### Description of the task
The required output is every line from the beginning of the entries below through the line that includes "Import SchedRequest.", copied exactly.

(Collected data)
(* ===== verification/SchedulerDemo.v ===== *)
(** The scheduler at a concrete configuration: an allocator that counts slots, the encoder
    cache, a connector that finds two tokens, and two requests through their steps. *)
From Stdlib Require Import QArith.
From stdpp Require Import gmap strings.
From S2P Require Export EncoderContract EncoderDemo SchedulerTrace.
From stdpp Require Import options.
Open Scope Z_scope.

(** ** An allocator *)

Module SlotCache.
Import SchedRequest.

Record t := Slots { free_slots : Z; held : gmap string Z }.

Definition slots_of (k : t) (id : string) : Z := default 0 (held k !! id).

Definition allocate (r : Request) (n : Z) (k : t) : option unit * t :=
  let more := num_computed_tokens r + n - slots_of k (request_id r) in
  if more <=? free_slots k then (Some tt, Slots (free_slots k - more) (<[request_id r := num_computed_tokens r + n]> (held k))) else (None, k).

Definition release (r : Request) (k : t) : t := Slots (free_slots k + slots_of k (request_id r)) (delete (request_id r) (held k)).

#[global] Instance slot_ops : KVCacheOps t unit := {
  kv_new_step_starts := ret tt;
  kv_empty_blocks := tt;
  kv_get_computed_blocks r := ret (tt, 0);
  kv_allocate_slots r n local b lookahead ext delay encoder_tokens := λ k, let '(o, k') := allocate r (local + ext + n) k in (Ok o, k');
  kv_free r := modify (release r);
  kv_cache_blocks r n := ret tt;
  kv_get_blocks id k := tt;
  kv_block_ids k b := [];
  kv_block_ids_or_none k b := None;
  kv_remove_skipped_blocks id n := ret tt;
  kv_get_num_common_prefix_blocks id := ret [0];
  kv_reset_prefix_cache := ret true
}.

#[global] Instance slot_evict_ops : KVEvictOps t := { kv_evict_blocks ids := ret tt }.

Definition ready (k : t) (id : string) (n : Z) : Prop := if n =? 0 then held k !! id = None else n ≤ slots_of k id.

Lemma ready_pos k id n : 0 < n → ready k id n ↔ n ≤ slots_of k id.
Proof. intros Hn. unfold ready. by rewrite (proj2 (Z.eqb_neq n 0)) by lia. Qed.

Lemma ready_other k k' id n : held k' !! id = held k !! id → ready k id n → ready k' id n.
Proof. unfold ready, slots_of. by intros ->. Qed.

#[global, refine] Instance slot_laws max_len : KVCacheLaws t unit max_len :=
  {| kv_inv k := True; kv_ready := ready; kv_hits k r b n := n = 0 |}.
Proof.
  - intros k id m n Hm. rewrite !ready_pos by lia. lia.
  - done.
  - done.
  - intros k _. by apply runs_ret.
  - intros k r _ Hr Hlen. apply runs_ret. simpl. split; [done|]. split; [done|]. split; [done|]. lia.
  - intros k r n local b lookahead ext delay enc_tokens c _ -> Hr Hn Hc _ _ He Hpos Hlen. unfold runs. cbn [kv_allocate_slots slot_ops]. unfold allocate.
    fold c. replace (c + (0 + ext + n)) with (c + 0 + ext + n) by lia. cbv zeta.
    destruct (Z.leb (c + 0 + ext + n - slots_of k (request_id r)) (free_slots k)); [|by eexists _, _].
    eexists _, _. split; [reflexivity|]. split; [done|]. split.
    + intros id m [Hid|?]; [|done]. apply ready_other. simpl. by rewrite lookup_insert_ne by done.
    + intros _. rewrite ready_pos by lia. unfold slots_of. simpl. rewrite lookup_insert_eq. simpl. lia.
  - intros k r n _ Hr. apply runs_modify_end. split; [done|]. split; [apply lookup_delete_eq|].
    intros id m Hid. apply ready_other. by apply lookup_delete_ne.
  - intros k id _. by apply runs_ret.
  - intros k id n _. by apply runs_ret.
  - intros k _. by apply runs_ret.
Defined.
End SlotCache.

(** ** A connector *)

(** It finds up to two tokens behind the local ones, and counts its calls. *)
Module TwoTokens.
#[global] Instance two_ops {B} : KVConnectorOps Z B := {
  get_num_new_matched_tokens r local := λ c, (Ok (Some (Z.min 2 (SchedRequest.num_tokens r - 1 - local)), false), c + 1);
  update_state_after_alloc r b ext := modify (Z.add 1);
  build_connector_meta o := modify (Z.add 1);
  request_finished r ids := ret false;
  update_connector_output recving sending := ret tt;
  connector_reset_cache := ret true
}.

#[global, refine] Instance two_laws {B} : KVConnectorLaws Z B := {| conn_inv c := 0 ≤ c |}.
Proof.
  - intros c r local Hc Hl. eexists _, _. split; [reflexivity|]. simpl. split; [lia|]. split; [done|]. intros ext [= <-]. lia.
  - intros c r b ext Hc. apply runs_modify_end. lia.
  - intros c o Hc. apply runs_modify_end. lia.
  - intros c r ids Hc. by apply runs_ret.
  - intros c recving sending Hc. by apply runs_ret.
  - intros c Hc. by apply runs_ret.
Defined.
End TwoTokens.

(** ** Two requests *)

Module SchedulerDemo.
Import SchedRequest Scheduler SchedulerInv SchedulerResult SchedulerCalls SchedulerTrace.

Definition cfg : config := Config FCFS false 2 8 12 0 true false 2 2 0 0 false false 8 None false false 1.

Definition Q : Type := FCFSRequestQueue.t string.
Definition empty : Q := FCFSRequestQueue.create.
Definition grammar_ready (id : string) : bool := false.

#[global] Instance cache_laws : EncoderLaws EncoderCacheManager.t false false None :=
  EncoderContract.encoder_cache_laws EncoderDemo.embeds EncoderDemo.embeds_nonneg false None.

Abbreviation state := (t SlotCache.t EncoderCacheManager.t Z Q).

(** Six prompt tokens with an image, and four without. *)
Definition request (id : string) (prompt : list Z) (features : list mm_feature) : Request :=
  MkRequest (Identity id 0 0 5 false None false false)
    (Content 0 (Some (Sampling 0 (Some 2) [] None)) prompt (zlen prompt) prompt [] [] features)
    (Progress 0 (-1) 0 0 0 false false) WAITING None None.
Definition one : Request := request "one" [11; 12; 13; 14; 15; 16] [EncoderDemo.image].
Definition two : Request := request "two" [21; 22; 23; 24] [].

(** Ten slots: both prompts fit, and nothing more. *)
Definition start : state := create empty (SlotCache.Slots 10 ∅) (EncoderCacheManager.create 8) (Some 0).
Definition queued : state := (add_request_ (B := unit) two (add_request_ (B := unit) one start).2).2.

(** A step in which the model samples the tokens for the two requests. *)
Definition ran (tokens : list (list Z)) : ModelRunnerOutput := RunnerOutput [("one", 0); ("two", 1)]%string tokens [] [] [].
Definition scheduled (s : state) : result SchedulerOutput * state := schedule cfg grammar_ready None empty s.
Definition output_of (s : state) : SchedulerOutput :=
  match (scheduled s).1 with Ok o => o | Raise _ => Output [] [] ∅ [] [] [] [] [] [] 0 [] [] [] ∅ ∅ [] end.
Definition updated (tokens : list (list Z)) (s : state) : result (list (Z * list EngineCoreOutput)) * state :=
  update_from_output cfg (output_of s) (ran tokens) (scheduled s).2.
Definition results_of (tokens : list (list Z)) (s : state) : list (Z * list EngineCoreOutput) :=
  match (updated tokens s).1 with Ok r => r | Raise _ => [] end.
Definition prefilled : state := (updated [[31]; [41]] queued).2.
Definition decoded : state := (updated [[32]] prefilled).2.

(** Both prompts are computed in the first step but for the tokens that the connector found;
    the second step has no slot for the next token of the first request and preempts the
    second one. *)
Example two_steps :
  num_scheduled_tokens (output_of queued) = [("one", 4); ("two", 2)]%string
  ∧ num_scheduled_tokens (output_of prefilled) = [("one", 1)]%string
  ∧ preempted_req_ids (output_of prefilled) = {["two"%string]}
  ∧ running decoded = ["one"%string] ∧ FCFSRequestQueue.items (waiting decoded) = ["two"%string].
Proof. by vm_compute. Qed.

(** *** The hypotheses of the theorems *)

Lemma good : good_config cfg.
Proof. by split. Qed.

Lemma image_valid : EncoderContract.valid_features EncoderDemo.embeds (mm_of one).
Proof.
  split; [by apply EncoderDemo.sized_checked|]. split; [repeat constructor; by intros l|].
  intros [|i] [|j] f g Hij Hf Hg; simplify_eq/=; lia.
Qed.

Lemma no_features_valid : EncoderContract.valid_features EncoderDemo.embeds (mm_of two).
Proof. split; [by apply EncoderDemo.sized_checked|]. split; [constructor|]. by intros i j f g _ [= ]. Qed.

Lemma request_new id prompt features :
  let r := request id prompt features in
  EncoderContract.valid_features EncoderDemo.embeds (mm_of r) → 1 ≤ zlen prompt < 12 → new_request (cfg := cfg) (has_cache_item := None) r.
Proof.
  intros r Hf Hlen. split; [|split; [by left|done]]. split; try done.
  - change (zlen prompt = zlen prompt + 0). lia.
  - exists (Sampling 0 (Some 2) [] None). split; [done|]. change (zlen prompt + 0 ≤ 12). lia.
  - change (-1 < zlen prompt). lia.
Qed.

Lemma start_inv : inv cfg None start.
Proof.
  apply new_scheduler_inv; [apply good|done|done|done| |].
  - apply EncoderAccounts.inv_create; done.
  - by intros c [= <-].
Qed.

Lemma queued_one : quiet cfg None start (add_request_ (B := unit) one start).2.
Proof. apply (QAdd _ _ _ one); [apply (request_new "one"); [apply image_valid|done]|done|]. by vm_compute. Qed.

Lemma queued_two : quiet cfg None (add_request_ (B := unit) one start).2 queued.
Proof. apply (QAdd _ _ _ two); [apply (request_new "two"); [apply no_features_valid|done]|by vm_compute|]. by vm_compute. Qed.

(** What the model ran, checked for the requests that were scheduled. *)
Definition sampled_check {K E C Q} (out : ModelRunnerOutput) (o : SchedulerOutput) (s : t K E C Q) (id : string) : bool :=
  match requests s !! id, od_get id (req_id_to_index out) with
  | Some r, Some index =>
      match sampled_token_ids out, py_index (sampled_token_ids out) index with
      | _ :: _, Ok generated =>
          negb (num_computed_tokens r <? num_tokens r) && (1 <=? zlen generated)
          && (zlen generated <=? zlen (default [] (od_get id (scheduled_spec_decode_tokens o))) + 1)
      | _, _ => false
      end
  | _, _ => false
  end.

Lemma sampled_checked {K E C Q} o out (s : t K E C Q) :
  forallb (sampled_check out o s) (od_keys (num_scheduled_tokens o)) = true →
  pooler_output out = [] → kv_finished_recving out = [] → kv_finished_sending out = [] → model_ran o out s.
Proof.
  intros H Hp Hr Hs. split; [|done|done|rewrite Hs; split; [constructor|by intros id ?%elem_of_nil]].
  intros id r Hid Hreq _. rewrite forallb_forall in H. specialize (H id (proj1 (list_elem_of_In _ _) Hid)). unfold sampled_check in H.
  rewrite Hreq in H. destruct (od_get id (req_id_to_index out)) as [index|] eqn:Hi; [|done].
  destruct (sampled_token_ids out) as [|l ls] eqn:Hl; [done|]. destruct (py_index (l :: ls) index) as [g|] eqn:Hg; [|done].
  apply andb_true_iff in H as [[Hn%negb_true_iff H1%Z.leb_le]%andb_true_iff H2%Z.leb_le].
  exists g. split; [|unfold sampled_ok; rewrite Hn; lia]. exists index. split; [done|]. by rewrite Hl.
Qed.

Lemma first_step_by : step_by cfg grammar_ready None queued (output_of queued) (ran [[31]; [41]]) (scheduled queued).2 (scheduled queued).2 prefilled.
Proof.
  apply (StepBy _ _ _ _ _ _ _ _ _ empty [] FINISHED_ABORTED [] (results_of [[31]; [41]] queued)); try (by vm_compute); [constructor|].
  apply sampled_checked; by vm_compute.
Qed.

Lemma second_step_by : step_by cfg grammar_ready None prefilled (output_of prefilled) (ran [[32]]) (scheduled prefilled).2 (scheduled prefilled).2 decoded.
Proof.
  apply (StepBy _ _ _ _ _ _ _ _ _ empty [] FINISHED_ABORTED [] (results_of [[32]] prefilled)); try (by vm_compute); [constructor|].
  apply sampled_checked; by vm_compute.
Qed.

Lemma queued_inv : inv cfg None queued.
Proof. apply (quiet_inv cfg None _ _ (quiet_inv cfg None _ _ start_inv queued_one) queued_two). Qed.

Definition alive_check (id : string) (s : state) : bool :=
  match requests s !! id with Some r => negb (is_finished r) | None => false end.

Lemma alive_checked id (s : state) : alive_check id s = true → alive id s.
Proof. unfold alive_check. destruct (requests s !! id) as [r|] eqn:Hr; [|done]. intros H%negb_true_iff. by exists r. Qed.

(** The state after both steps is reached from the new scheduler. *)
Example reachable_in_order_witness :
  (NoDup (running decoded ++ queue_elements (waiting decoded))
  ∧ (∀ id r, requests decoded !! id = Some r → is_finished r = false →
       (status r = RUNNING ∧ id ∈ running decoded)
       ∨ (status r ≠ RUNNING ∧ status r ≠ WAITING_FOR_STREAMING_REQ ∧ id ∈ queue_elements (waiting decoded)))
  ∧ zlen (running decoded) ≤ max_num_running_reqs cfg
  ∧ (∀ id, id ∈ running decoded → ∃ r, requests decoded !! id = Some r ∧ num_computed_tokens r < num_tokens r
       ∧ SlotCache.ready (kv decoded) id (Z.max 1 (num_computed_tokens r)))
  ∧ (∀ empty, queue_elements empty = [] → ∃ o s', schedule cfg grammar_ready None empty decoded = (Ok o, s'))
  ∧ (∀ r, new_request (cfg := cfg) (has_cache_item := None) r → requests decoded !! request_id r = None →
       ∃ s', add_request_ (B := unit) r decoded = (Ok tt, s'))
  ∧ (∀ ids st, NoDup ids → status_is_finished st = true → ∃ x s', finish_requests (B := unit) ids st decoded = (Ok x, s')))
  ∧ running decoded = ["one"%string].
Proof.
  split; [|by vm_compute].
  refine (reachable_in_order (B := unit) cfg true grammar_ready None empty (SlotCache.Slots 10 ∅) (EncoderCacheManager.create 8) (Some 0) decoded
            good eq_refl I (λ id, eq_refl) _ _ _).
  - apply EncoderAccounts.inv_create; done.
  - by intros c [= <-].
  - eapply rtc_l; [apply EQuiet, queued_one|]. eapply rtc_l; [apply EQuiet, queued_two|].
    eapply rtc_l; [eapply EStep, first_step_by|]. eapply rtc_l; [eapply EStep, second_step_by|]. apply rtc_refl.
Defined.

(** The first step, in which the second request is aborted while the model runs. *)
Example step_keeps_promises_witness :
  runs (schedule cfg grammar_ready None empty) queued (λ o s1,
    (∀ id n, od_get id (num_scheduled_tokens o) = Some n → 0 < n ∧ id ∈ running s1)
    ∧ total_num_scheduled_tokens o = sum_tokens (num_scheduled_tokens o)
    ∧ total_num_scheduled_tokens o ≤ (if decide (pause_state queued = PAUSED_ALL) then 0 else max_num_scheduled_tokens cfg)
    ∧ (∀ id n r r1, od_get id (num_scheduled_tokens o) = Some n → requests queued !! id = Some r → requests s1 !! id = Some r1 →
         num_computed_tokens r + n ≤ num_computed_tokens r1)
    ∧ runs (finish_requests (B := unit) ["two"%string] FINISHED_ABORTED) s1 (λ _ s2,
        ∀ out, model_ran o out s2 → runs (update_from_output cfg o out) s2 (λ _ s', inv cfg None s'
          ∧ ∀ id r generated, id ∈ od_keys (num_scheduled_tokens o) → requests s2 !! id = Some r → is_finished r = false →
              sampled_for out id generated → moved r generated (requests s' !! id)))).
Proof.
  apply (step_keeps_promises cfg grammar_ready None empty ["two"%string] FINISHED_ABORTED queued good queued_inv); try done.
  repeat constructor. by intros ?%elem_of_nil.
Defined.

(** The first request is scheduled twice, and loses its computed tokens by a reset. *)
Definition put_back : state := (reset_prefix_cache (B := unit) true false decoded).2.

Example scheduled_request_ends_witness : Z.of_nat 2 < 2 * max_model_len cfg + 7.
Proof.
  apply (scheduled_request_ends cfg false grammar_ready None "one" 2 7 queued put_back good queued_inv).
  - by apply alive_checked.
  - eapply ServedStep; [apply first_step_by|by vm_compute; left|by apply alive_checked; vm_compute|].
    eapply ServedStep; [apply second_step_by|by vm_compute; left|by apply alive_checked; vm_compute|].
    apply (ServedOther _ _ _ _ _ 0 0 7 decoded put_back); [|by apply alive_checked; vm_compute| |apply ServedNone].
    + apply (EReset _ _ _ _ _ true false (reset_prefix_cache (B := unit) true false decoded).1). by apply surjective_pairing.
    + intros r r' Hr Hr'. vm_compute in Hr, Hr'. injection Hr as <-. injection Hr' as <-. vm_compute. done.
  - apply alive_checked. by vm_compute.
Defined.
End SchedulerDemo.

### Worked solution
(* ===== verification/SchedulerDemo.v ===== *)
(** The scheduler at a concrete configuration: an allocator that counts slots, the encoder
    cache, a connector that finds two tokens, and two requests through their steps. *)
From Stdlib Require Import QArith.
From stdpp Require Import gmap strings.
From S2P Require Export EncoderContract EncoderDemo SchedulerTrace.
From stdpp Require Import options.
Open Scope Z_scope.

(** ** An allocator *)

Module SlotCache.
Import SchedRequest.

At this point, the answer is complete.